La ministre déléguée à la Santé, Véronique Hivon, prévoit déposer prochainement un projet de loi légalisant l'aide médicale à mourir dans certaines circonstances. Cela suffit à alarmer les opposants à l'euthanasie, car l'ouverture ainsi créée, bien qu'exiguë, peut dès lors sembler irrémédiable et déboucher incessamment sur une pratique plus libérale.

Certes, les balises encadrant le recours à l'aide médicale à mourir devraient limiter sérieusement les dérives. Cependant, elles ne peuvent empêcher tout à fait, par exemple, qu'un patient demande l'euthanasie simplement pour éviter secrètement à ses proches le boulet de son agonie. Aucune balise ne réussira jamais à contenir tout dérapage, de la même façon qu'aucune loi ne peut prétendre parvenir à enrayer son propre contournement, volontaire ou non.

Toutefois, la grande inquiétude prend sa source ailleurs: en légalisant l'aide médicale à mourir, ouvrons-nous la boîte de Pandore? Procédons-nous à un changement culturel aux secousses potentiellement funestes? Il faudrait examiner attentivement si la société enverra désormais inconsciemment aux souffrants, aux dépressifs, aux suicidaires, le message suivant: la mort est une option.

Bien sûr, les balises sont justement là pour manifester que des circonstances exceptionnelles justifient seules le fait de demander la mort; mais à partir du moment où une société cesse de proclamer à tous: «peu importe l'épreuve que tu traverses, il est bon que tu sois vivant», son exhortation à vivre, son parti pris pour la vie est condamné à s'enliser de plus en plus dans l'ambiguïté.

Tout acte individuel possède une portée sociale. Nul n'est une île, c'est bien connu. En fuyant la souffrance dans la mort, une personne influence, qu'elle le veuille ou non, le rapport des autres à la souffrance et à la mort. Un père qui se suicide induit à ses enfants une certaine méfiance par rapport à la vie et à la possibilité qu'elle ait un sens. De même, quoique dans une moindre mesure, la personne ayant recours à l'aide médicale à mourir met une limite à l'acceptation de sa vie concrète, et cela n'est pas sans répercussions sur des personnes s'autorisant plus aisément, suite à son exemple, à penser de même. Dès qu'une limite est posée, elle s'expose à la mobilité, au gré des subjectivités et des situations.

Mais la dignité du souffrant, dans cette histoire? Nous devons nous demander ce que nous entendons par «dignité». Est-elle fondée sur la liberté de tout contrôler ce qui nous concerne, jusqu'à notre mort? Ou alors sur notre capacité de vivre en assumant jusqu'au bout l'origine et la destination mystérieuses de notre vie, dans la conscience de notre responsabilité envers autrui?

En tout cas, aucune liberté humaine ne possède le pouvoir d'abolir les conséquences de son action sur la collectivité. C'est dur à admettre pour un esprit individualiste, mais c'est indiscutable: ma mort ne me concerne pas seulement. Ainsi, il n'est pas superflu de s'interroger sur la pertinence d'octroyer un droit de mourir qui pourrait exhaler des habitudes de pensée délétères dans notre espace culturel.

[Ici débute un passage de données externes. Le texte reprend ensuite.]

(** [create-secret] prints one secret of as many symbols of A-Z2-7 as the
    length asks for, 20 without one, when the random source fills the array
    with bytes. *)
Theorem X24_create_secret_prints_a_secret rest options n :
  (forall k, 0 < k ->
             Z.of_nat (length (randomBytes k)) = k
             /\ Forall (fun b => 0 <= b < 256) (randomBytes k)) ->
  parseOptions rest = Parsed options ->
  match present (nth_error (getNoOptionArgs rest) 0) with
  | Some text => parseInt text = Some n
  | None => n = 20
  end ->
  0 < n ->
  exists secret,
    main createHmac now randomBytes qrcodeCommand
      ("create-secret"%string :: rest)
    = {| stdout := [secret]; stderr := []; exitCode := 0 |}
    /\ strlen secret = n
    /\ allChars isBase32Char secret = true.
Proof.
  intros Hrand Hp Hlen Hn.
  rewrite (main_command _ _ options) by (discriminate || exact Hp).
  cbn [String.eqb Ascii.eqb Bool.eqb]. unfold createSecretCommand.
  destruct (Hrand n Hn) as [Hl Hb].
  destruct (generateRandomSecret_spec (randomBytes n) Hb) as (Hs & Ha & _).
  exists (generateRandomSecret (randomBytes n)).
  split; [| split; [now rewrite Hs | exact Ha]].
  destruct (present (nth_error (getNoOptionArgs rest) 0)) as [text |].
  - rewrite Hlen. destruct (Z.leb_spec n 0); [lia | reflexivity].
  - subst n. reflexivity.
Qed.
(** * ISP cooling device: fps/level translation and cooling-state apply

    A shallow embedding of [drivers/thermal/samsung/isp_cooling.c]:
    the table scan of [get_property] with its two exported wrappers,
    the cooling-state transition of [isp_apply_cooling], and the table
    construction of [isp_cooling_table_init].

    C integers are values of [Z]; every conversion the source performs
    is written out with the wrap-around of its type. The tree targets
    arm64, so [int] and [unsigned int] are 32 bits wide and
    [unsigned long] is 64 bits wide. *)

From Stdlib Require Import ZArith Bool Lia Sorted.
From stdpp Require Import base list strings gmap.

Local Open Scope Z_scope.

(** ** C integer conversions *)

Module C.

Definition UINT_MAX : Z := 4294967295.
Definition INT_MAX : Z := 2147483647.

(** [(unsigned int) z] *)
Definition uint (z : Z) : Z := z mod 2 ^ 32.

(** [(unsigned long) z] *)
Definition ulong (z : Z) : Z := z mod 2 ^ 64.

(** [(int) z]: the low 32 bits read as two's complement (the kernel is
    built with wrapping signed arithmetic). *)
Definition sint (z : Z) : Z := (z + 2 ^ 31) mod 2 ^ 32 - 2 ^ 31.

(** The values of an [unsigned int]. *)
Definition is_uint (z : Z) : Prop := 0 <= z <= UINT_MAX.

End C.
Import C.

(** ** Errno values ([include/uapi/asm-generic/errno-base.h]) *)

Definition ENOMEM : Z := 12.
Definition ENODEV : Z := 19.
Definition EINVAL : Z := 22.

(** ** The header [soc/samsung/isp_cooling.h]

    The header is not part of the sources under study, so its constants
    are parameters of the development, and with them
    [THERMAL_CSTATE_INVALID] of [linux/thermal.h]. [ISP_FPS_ENTRY_INVALID]
    and [ISP_FPS_TABLE_END] stand for the values the macros take when
    compared with the [unsigned int] field [fps]. *)

Class isp_cooling_h := {
  ISP_FPS_ENTRY_INVALID : Z;
  ISP_FPS_TABLE_END : Z;
  ISP_FPS_INVALID : Z;
  ISP_THROTTLING : Z;
  THERMAL_CSTATE_INVALID : Z
}.

(** [struct isp_fps_table], with the three fields the source uses. *)
Record isp_fps_table := {
  flags : Z;
  driver_data : Z;
  fps : Z
}.

Definition entry (f idx : Z) : isp_fps_table :=
  {| flags := 0; driver_data := idx; fps := f |}.

Inductive isp_cooling_property := GET_LEVEL | GET_FPS | GET_MAXL.

(** What a call of [get_property] leaves behind: [Ok v] when it returns
    0 after storing [v] through [output], [Fail r] when it returns the
    negative value [r] and stores nothing. *)
Inductive result := Ok (output : Z) | Fail (ret : Z).

(** The local variables the counting scan of [get_property] updates. *)
Record locals := {
  l_fps : Z;
  l_descend : Z;
  l_max_level : Z
}.

(** [struct isp_cooling_device] (lines 51-56) without its back pointer
    [cool_dev]. *)
Record isp_cooling_device := {
  id : Z;
  isp_state : Z;
  isp_val : Z
}.

(** One call of [blocking_notifier_call_chain] on [isp_notifier]: the
    event code and the [unsigned long] its data pointer refers to. *)
Record notification := {
  event : Z;
  payload : Z
}.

Face au déluge d'émotions qui nous stupéfait lorsque nous sommes confrontés à la souffrance d'autrui, mon invitation à la prudence frappera sans doute les coeurs comme la vaguelette d'une brumeuse prophétie. Nous avons tous peur de souffrir; nous désirons tous, avec raison, éviter l'acharnement thérapeutique. Tout cela nous rend encore plus compatissants envers les grands souffrants.

Mais notre compassion serait peut-être plus véritablement humaine si, au lieu de prendre la forme d'une fuite, elle s'exerçait comme un accompagnement indéfectible de la vie, jusqu'à son terme naturel.